Prince died a day before a scheduled meeting with a California doctor in an attempt to break an addiction to painkillers, the Minneapolis Star-Tribune reported Wednesday.

The music icon’s representatives contacted Dr. Howard Kornfeld, on April 20, the day before he died for emergency help, according to attorney William Mauzy, who represents Kornfeld’s family. Prince was “dealing with a grave medical emergency,” Mauzy told the Star Tribune.

The plan was to quickly evaluate his health and devise a treatment plan,” Mauzy said, speaking on behalf of the Kornfelds. “… The doctor was planning on a lifesaving mission.”

Mauzy said Kornfeld, who runs Recovery Without Walls, an addiction treatment center in Mill Valley, Calif., couldn’t immediately meet Prince, so he sent his son Andrew on a flight from San Francisco that night to discuss treatment in a meeting planned for the next day. He arrived at Paisley Park, Prince’s home and studio compound in suburban Minneapolis at 9:30 a.m., and was one of three people who found his unresponsive body in an elevator. Mauzy said it was Andrew Kornfeld who called 911, but was unfamiliar with Paisley Park and told the dispatcher “we’re at Prince’s house.”

A record of the 911 call shows the caller didn’t know the address of the compound and mistakenly said it was in Minneapolis, rather than in the suburb of Chanhassen.

A law enforcement official briefed on the investigation has told the Associated Press that investigators are looking into whether Prince died from an overdose. The official spoke on condition of anonymity because he wasn’t authorized to talk about the investigation. The same official also said investigators are looking at whether Prince had suffered an overdose when his plane made an emergency landing in Moline, Illinois, less than a week before he died.

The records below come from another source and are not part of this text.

Definition connector_handle_error (active : list chan_ptr) e : outcome (connector_env P) :=
  if bool_decide (m_connect_state (k_conn e) = kcConnecting) then
    '(fd, e) ← remove_and_reset_channel true (m_connect_channel (k_conn e)) active e; Ok (retry fd e)
  else Ok e.

(** What happens to a connector.  [sockfd], [err] and [c] are for the call of
    connect(2), if there is one. *)
Inductive connector_event : Type :=
| KvStart (in_loop : bool) (sockfd err : Z) (c : chan_ptr)
| KvStop
| KvRestart (sockfd err : Z) (c : chan_ptr)
| KvTask (sockfd err : Z) (c : chan_ptr)
| KvTimer (sockfd err : Z) (c : chan_ptr)
| KvWrite (active : list chan_ptr) (so_error : Z) (self : bool)
| KvError (active : list chan_ptr).

Definition k_pop_task (l : list connector_task) e : connector_env P :=
  mkKEnv (k_conn e) (k_poller e) (k_chans e) l (k_timers e) (k_new e) (k_closed e) (k_opened e).
Definition k_pop_timer (l : list Z) e : connector_env P :=
  mkKEnv (k_conn e) (k_poller e) (k_chans e) (k_tasks e) l (k_new e) (k_closed e) (k_opened e).

Definition connector_step (ev : connector_event) e : outcome (connector_env P) :=
  match ev with
  | KvStart in_loop fd err c => start_connector in_loop fd err c e
  | KvStop => Ok (stop_connector e)
  | KvRestart fd err c => restart_connector fd err c e
  | KvTask fd err c =>
      match k_tasks e with
      | [] => Ok e
      | t :: l =>
          let e := k_pop_task l e in
          match t with
          | KStart => start_in_reactor fd err c e
          | KStop => stop_in_reactor e
          | KReset => reset_channel e
          end
      end
  | KvTimer fd err c =>
      match k_timers e with [] => Ok e | _ :: l => start_in_reactor fd err c (k_pop_timer l e) end
  | KvWrite active so self => connector_handle_write active so self e
  | KvError active => connector_handle_error active e
  end.

End connector.

(** * The invariant *)

Fixpoint resets (l : list connector_task) : nat :=
  match l with [] => 0 | KReset :: l => S (resets l) | _ :: l => resets l end.
Fixpoint starts_queued (l : list connector_task) : nat :=
  match l with [] => 0 | KStart :: l => S (starts_queued l) | _ :: l => starts_queued l end.

Lemma resets_snoc l t : resets (l ++ [t]) = (resets l + resets [t])%nat.
Proof. destruct t; induction l as [|[] l IH]; simpl in *; lia. Qed.
Lemma starts_snoc l t : starts_queued (l ++ [t]) = (starts_queued l + starts_queued [t])%nat.
Proof. destruct t; induction l as [|[] l IH]; simpl in *; lia. Qed.

Section inv.
Context {P : Type} `{PollerLaws P}.
Implicit Types (e : connector_env P).

(** The channel is registered, for the attempt in progress. *)
Definition attempt_chan (p : P) (c : chan_ptr) (ch : Channel) : Prop :=
  m_channel_map p !! m_fd ch = Some c /\ m_reactor ch = cur_tid /\ m_is_handing_event ch = false.
(** The channel was removed and waits for its destruction. *)
Definition spent_chan (p : P) (ch : Channel) : Prop :=
  m_channel_map p !! m_fd ch = None /\ m_is_in_reactor ch = false /\ m_is_handing_event ch = false.

(** The socket of the attempt in progress. *)
Definition in_attempt e : list Z :=
  if decide (m_connect_state (k_conn e) = kcConnecting) then
    match m_connect_channel (k_conn e) with
    | Some c => match k_chans e !! c with Some ch => [m_fd ch] | None => [] end
    | None => []
    end
  else [].

Record connector_inv e : Prop := {
  ki_poller : poller_inv (k_poller e) (k_chans e);
  ki_loop : m_connector_loop (k_conn e) = cur_tid;
  ki_delay : kInitRetryDelayMs <= m_retry_delay_ms (k_conn e) <= kMaxRetryDelayMs;
  ki_chan : match m_connect_channel (k_conn e) with
            | None => resets (k_tasks e) = 0%nat /\ m_connect_state (k_conn e) <> kcConnecting
            | Some c => exists ch, k_chans e !! c = Some ch /\
                if decide (m_connect_state (k_conn e) = kcConnecting)
                then resets (k_tasks e) = 0%nat /\ attempt_chan (k_poller e) c ch
                else resets (k_tasks e) = 1%nat /\ spent_chan (k_poller e) ch
            end;
  ki_timers : (length (k_timers e) <= 1)%nat /\ (k_timers e <> [] -> m_connect_state (k_conn e) = kcDisconnected);
  ki_start : (starts_queued (k_tasks e) <= 1)%nat /\
    (starts_queued (k_tasks e) = 1%nat ->
     m_connect_state (k_conn e) = kcDisconnected /\ m_connect_channel (k_conn e) = None /\ k_timers e = []);
  ki_sockets : k_opened e ≡ₚ k_new e ++ k_closed e ++ in_attempt e
}.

Other sources with direct knowledge of the investigation confirmed Mauzy’s account to the Star Tribune. Calls and e-mails to the Kornfelds were not returned Tuesday evening. 

Authorities haven’t released a cause of death. An autopsy was done the day after Prince’s death but results, including toxicology results, weren’t expected for as many as four weeks.

Mauzy said Andrew Kornfeld had been interviewed by Carver County investigators. Deputy Sheriff Jason Kamerud didn’t immediately respond to an email message before business hours Wednesday.